Problem requirements: Among the entries, find each line that includes the string "Hblocks" and list it.

Listed records:

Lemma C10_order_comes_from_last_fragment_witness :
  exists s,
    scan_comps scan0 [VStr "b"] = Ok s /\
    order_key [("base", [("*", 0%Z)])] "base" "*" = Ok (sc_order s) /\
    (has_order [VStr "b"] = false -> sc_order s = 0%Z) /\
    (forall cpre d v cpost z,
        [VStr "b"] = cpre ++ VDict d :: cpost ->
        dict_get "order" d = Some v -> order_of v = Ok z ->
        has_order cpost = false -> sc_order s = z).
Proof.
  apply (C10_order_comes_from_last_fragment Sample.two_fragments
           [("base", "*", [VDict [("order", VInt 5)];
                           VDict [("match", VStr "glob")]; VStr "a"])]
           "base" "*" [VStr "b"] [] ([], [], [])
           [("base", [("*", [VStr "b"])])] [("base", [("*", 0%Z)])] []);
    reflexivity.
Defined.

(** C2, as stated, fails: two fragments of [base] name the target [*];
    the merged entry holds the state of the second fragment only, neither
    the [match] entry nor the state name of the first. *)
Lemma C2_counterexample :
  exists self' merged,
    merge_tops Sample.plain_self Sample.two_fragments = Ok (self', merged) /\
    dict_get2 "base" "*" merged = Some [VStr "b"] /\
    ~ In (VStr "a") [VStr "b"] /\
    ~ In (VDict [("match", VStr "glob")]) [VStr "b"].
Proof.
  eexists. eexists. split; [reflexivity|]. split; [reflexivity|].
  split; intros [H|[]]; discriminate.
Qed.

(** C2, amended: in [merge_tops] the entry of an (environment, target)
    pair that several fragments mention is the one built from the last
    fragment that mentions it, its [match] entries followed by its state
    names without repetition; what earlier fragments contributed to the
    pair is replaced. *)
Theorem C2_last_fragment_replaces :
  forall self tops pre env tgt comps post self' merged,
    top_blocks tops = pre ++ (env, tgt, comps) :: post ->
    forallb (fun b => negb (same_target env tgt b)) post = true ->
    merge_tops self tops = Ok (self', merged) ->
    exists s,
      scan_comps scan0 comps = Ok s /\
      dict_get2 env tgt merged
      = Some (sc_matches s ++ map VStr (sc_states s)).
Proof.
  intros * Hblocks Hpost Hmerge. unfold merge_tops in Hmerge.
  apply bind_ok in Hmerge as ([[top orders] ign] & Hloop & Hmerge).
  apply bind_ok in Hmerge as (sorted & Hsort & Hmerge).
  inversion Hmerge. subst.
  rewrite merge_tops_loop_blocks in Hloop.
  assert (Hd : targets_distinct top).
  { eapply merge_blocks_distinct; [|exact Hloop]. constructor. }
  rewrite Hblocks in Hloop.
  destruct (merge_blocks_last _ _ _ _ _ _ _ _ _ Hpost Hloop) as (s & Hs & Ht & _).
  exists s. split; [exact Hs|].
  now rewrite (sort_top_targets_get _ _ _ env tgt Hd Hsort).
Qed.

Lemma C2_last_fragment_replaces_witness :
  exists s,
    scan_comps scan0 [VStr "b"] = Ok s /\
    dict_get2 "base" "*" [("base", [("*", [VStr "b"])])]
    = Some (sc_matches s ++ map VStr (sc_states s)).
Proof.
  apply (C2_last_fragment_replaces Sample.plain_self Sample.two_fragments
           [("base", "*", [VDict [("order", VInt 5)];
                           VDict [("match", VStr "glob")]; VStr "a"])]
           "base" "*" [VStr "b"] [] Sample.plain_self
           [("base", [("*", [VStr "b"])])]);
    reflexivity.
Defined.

Problem solution:
  intros * Hblocks Hpost Hmerge. unfold merge_tops in Hmerge.
  rewrite Hblocks in Hloop.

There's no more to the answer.